Sur Rap Album Two, on peut lire les pensées du bonhomme comme dans un livre ouvert. Le premier extrait « Out of Sight » raconte justement son combat contre la dépression et l’alcool, alors qu’il s’enfonçait dans les tréfonds de bouteilles, au point qu’il en a eu la sensation de mourir, impression glaçante qu’il décrit aussi sur « Blue Green ». Sans parler de sa prise en charge médicale sur « Human Condition ». Rap Album Two raconte en gros, en long et en extra-large ce qu’il a enduré. « Ce n’est pas du rap lyrical, mais du rap factuel » a-t-il déclaré sur Twitter, et cet autre tweet où il explique que « cet album traite des aspects psychologiques des attentes d’un musicien moderne ». Un titre qui fait écho à ce propose, « Afraid of Us » qui évoque l’importance d’avoir un cercle de proches autour de soi, que ce soit la famille ou des amis, car comme il le dit si bien, « look at these peoples that been counting on me more than I’m counting on myself ».
Cet album ‘deux’ ne serait pas aussi attachant sans de bons instrumentaux, à l’image de son auteur : atypiques. Ceux-ci paraissent moins ‘home-made’ que sur Rap Album One qui pêchait par son côté bricolage du dimanche, astucieux et fantasque mais limité. Jonwayne s’est professionnalisé, et se révèle pleinement, comme avec ce très beau sample de violon sur « Human Condition », à la fois extrêmement chaleureux et mélancolique. Comme un soleil froid d’hiver, les sonorités glitchées apparaissent par touches ici et là… Attention, ça ne veut pas dire que certains sons sont devenus plus accessibles, on pense à l’électro torturée de « Hills », pratiquement un instrumental. Le jazzy « These Words Are Everything » produit par Debiase, conclut en ces mots un album ‘audio-biographique’. Les mots ont leur importance et la manière dont ils sortent de sa bouche coulent de source.
Simplement : Jonwayne est fort. Parce qu’il a plus de choses à prouver que ses confrères, il est très exigeant avec lui-même, ce qui est d’autant plus difficile pour une personne qui se bat sans cesse contre elle-même pour garder confiance en soi. Dans le très ironique « The Single », on l’entend en pleine session en train de recommencer trois fois son couplet parce que pas satisfait, jusqu’à abandonner et nous laisser dans la frustration.
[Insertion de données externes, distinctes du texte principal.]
(* ===== verification/Regexp.v ===== *)
(** The part of Go's regexp that cmd/monitor uses: concatenations of literals and
    of repeated, possibly captured, character classes, searched leftmost-first.
    On UTF-8 the byte-wise matcher finds the same captures, since no pattern can
    stop inside a rune: a class has all bytes above 127 or none of them, and what
    follows a repetition begins with an ASCII literal. *)

From S2P Require Import Prelude GoStd.

(** ** Definitions *)

Inductive item :=
| Lit (s : string)
| One (f : ascii -> bool)                                        (* \d *)
| Many (cap greedy : bool) (least : nat) (f : ascii -> bool).    (* f* f+ f+? (f+) (f+?) *)

Definition matcher := string -> option (list string).

(** [f] at least [least] times, as often as possible or as rarely as possible,
    then [k]; with the text that was taken. *)
Fixpoint repeat_class (greedy : bool) (least : nat) (f : ascii -> bool) (k : matcher) (s : string) : option (string * list string) :=
  let stop := match least with O => pair "" <$> k s | S _ => None end in
  let more := match s with
              | String c s' => if f c then prod_map (String c) id <$> repeat_class greedy (pred least) f k s' else None
              | "" => None
              end in
  if greedy then match more with Some r => Some r | None => stop end
  else match stop with Some r => Some r | None => more end.

(** A match at the start of [s]: the captures, leftmost first. *)
Fixpoint match_here (r : list item) : matcher :=
  match r with
  | [] => fun _ => Some []
  | Lit l :: r => fun s => if String.prefix l s then match_here r (str_drop (Z.of_nat (String.length l)) s) else None
  | One f :: r => fun s => match s with String c s' => if f c then match_here r s' else None | "" => None end
  | Many cap greedy least f :: r => fun s =>
      (fun p => if cap then p.1 :: p.2 else p.2) <$> repeat_class greedy least f (match_here r) s
  end.

(** [FindStringSubmatch], without the whole match. *)
Fixpoint find (r : list item) (s : string) : option (list string) :=
  match match_here r s with
  | Some m => Some m
  | None => match s with "" => None | String _ s' => find r s' end
  end.

(** *** The classes *)

Definition re_space (c : ascii) : bool := bool_decide (c ∈ [" "; "009"; "010"; "012"; "013"]%char).
Definition not_space (c : ascii) : bool := negb (re_space c).
Definition digit_or (c : ascii) : ascii -> bool := fun d => is_digit d || Ascii.eqb d c.
Definition no_char (c : ascii) : ascii -> bool := fun d => negb (Ascii.eqb d c).
Definition any : ascii -> bool := no_char "010".

(** \[\d{2}:\d{2}:\d{2}\] *)
Definition re_clock : list item :=
  [Lit "["; One is_digit; One is_digit; Lit ":"; One is_digit; One is_digit; Lit ":"; One is_digit; One is_digit; Lit "] "].

(** ** Lemmas *)

(** Some character does not satisfy [f]: what a maximal run of [f] stops at. *)
Definition stops (f : ascii -> bool) (s : string) : Prop :=
  match s with "" => True | String c _ => f c = false end.

(** A greedy repetition takes the whole run when what follows matches there. *)
Lemma repeat_greedy f k run rest m least :
  str_forallb f run = true -> (least <= String.length run)%nat -> stops f rest -> k rest = Some m ->
  repeat_class true least f k (run +:+ rest) = Some (run, m).
Proof.
  intros Hf Hl Hs Hk. revert least Hl. induction run as [|c run IH]; intros least Hl.
  - cbn in Hl. assert (least = O) as -> by lia. cbn [String.append].
    destruct rest as [|c rest]; cbn [repeat_class]; [by rewrite Hk|]. cbn in Hs. by rewrite Hs, Hk.
  - cbn in Hf. apply andb_prop in Hf as [Hc Hf]. cbn in Hl. cbn [String.append repeat_class]. rewrite Hc.
    rewrite (IH Hf (pred least)) by lia. done.
Qed.

(** A lazy repetition that cannot stop inside the run takes it whole. *)
Lemma repeat_lazy f k run rest m least :
  str_forallb f run = true -> (least <= String.length run)%nat -> k rest = Some m ->
  (forall a b, (a +:+ b)%string = run -> b <> "" -> k (b +:+ rest) = None) ->
  repeat_class false least f k (run +:+ rest) = Some (run, m).
Proof.
  intros Hf Hl Hk. revert least Hl. induction run as [|c run IH]; intros least Hl Hno.
  - cbn in Hl. assert (least = O) as -> by lia. cbn [String.append].
    destruct rest as [|c rest]; cbn [repeat_class]; by rewrite Hk.
  - cbn in Hf. apply andb_prop in Hf as [Hc Hf]. cbn in Hl. cbn [String.append repeat_class]. rewrite Hc.
    assert (Hr : repeat_class false (pred least) f k (run +:+ rest) = Some (run, m)).
    { apply IH; [done|lia|]. intros a b <- Hb. by apply (Hno (String c a) b). }
    rewrite Hr. pose proof (Hno "" (String c run) eq_refl ltac:(done)) as Hk0. cbn [String.append] in Hk0.
    rewrite Hk0. by destruct least.
Qed.

Lemma match_lit l r s : match_here (Lit l :: r) (l +:+ s) = match_here r s.
Proof. cbn [match_here]. by rewrite prefix_app, str_drop_app. Qed.

Lemma match_lit1 c r s : match_here (Lit (String c "") :: r) (String c s) = match_here r s.
Proof. apply (match_lit (String c "")). Qed.

Lemma match_one f r c s : f c = true -> match_here (One f :: r) (String c s) = match_here r s.
Proof. intros Hc. cbn [match_here]. by rewrite Hc. Qed.

Lemma match_many cap least f r run rest m :
  str_forallb f run = true -> (least <= String.length run)%nat -> stops f rest -> match_here r rest = Some m ->
  match_here (Many cap true least f :: r) (run +:+ rest) = Some (if cap then run :: m else m).
Proof. intros Hf Hl Hs Hk. cbn [match_here]. by rewrite (repeat_greedy f _ run rest m). Qed.

(** The regexp begins with the character [c]. *)
Definition begins (c : ascii) (r : list item) : Prop :=
  match r with Lit (String d _) :: _ => c = d | _ => False end.

Lemma prefix_cons c l d s : String.prefix (String c l) (String d s) = Ascii.eqb c d && String.prefix l s.
Proof. cbn [String.prefix]. destruct (ascii_dec c d) as [->|Hn]; [by rewrite Ascii.eqb_refl|]. by rewrite (proj2 (Ascii.eqb_neq c d) Hn). Qed.

(** A prefix without the first character of a regexp is skipped. *)
Lemma find_skip c r a s : begins c r -> str_forallb (no_char c) a = true -> find r (a +:+ s) = find r s.
Proof.
  intros Hb. induction a as [|d a IH]; [done|]. cbn [str_forallb String.append]. intros [Hd Ha]%andb_prop.
  cbn [find]. destruct r as [|[[|c' l]| |] r]; try done. cbn in Hb. subst c'. cbn [match_here]. rewrite prefix_cons.
  unfold no_char in Hd. rewrite Ascii.eqb_sym. apply negb_true_iff in Hd. rewrite Hd. cbn [andb]. by apply IH.
Qed.

Lemma find_none c r s : begins c r -> str_forallb (no_char c) s = true -> find r s = None.
Proof.
  intros Hb Hs. rewrite <- (str_app_nil_r s), (find_skip c r s "" Hb Hs).
  by destruct r as [|[[|c' l]| |] r].
Qed.

Lemma find_here r s m : match_here r s = Some m -> find r s = Some m.
Proof. intros H. destruct s; cbn [find]; by rewrite H. Qed.

(** *** [strings.Contains] *)

Lemma contains_here l s : contains (l +:+ s) l = true.
Proof. destruct (l +:+ s)%string eqn:E; cbn [contains]; by rewrite <- E, prefix_app. Qed.

Lemma contains_app_l a s l : contains s l = true -> contains (a +:+ s) l = true.
Proof. induction a as [|c a IH]; [done|]. intros H. cbn [String.append contains]. by rewrite (IH H), orb_true_r. Qed.

(** A text without some character of [l] does not contain [l]. *)
Lemma contains_missing c s l :
  str_forallb (no_char c) s = true -> str_forallb (no_char c) l = false -> contains s l = false.
Proof.
  intros Hs Hl. assert (Hp : forall s, str_forallb (no_char c) s = true -> String.prefix l s = false).
  { clear s Hs. induction l as [|d l IH]; [done|]. intros [|e s]; [done|]. rewrite prefix_cons. cbn [str_forallb] in *.
    intros [He Hs]%andb_prop. destruct (Ascii.eqb_spec d e) as [->|]; [|done]. rewrite He in Hl. by apply IH. }
  induction s as [|d s IH]; cbn [contains]; rewrite Hp by done; [done|]. cbn in Hs. apply andb_prop in Hs as [_ Hs]. by apply IH.
Qed.

Lemma prefix_sep c l a b :
  str_forallb (no_char c) l = true -> String.prefix l (a +:+ String c b) = String.prefix l a.
Proof.
  revert a. induction l as [|d l IH]; intros a; [by destruct a, b|]. cbn [str_forallb]. intros [Hd Hl]%andb_prop.
  destruct a as [|e a]; cbn [String.append]; rewrite !prefix_cons.
  - apply negb_true_iff in Hd. by rewrite Hd.
  - by rewrite IH.
Qed.

(** A separator that is no character of [l] cuts the search in two. *)
Lemma contains_sep c a b l :
  str_forallb (no_char c) l = true -> l <> "" -> contains (a +:+ String c b) l = contains a l || contains b l.
Proof.
  intros Hl Hne. induction a as [|d a IH].
  - cbn [String.append contains]. rewrite (prefix_sep c l "" b Hl : String.prefix l (String c b) = _). by destruct l.
  - cbn [String.append]. cbn [contains]. rewrite IH. change (String d (a +:+ String c b)) with (String d a +:+ String c b)%string.
    by rewrite prefix_sep, orb_assoc.
Qed.

Lemma forallb_app f a b : str_forallb f a = true -> str_forallb f b = true -> str_forallb f (a +:+ b) = true.
Proof. intros Ha Hb. by rewrite str_forallb_app, Ha, Hb. Qed.

Lemma not_digit_stops c s : is_digit c = false -> stops is_digit (String c s).
Proof. done. Qed.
Autre concept, celui de « TED Talk », reprenant à son compte les fameuses conférences sous forme d’un egotrip turbulent ouvrant le disque. Quand on sait qu’en réalité Jonwayne a fait la promotion de son album dans des salles de cinéma, on se dit qu’il aime mettre en pratique ses idées.
Au bout du compte, l’écoute de ce disque nous laisse comme ce gars dans l’interlude « Live From The Fuck You » qui découvre, éberlué, à quoi ressemble le rappeur Jonwayne et l’étendue de ses skills. En jouant sur la dualité floue entretenue entre la cause de ses maux et leur remède, Jonwayne réussit ce que peu d’artistes arrivent encore à faire a l’heure actuelle : transformer le nombrilisme en une danse du ventre universelle et hypnotique dans laquelle chacun peut se retrouver. Le rappeur le plus ‘normal’ du game est donc, paradoxalement, une parfaite anomalie qui donne avec Rap Album Two une vraie leçon de vie et d’espoir. Welcome back, Mr Wayne.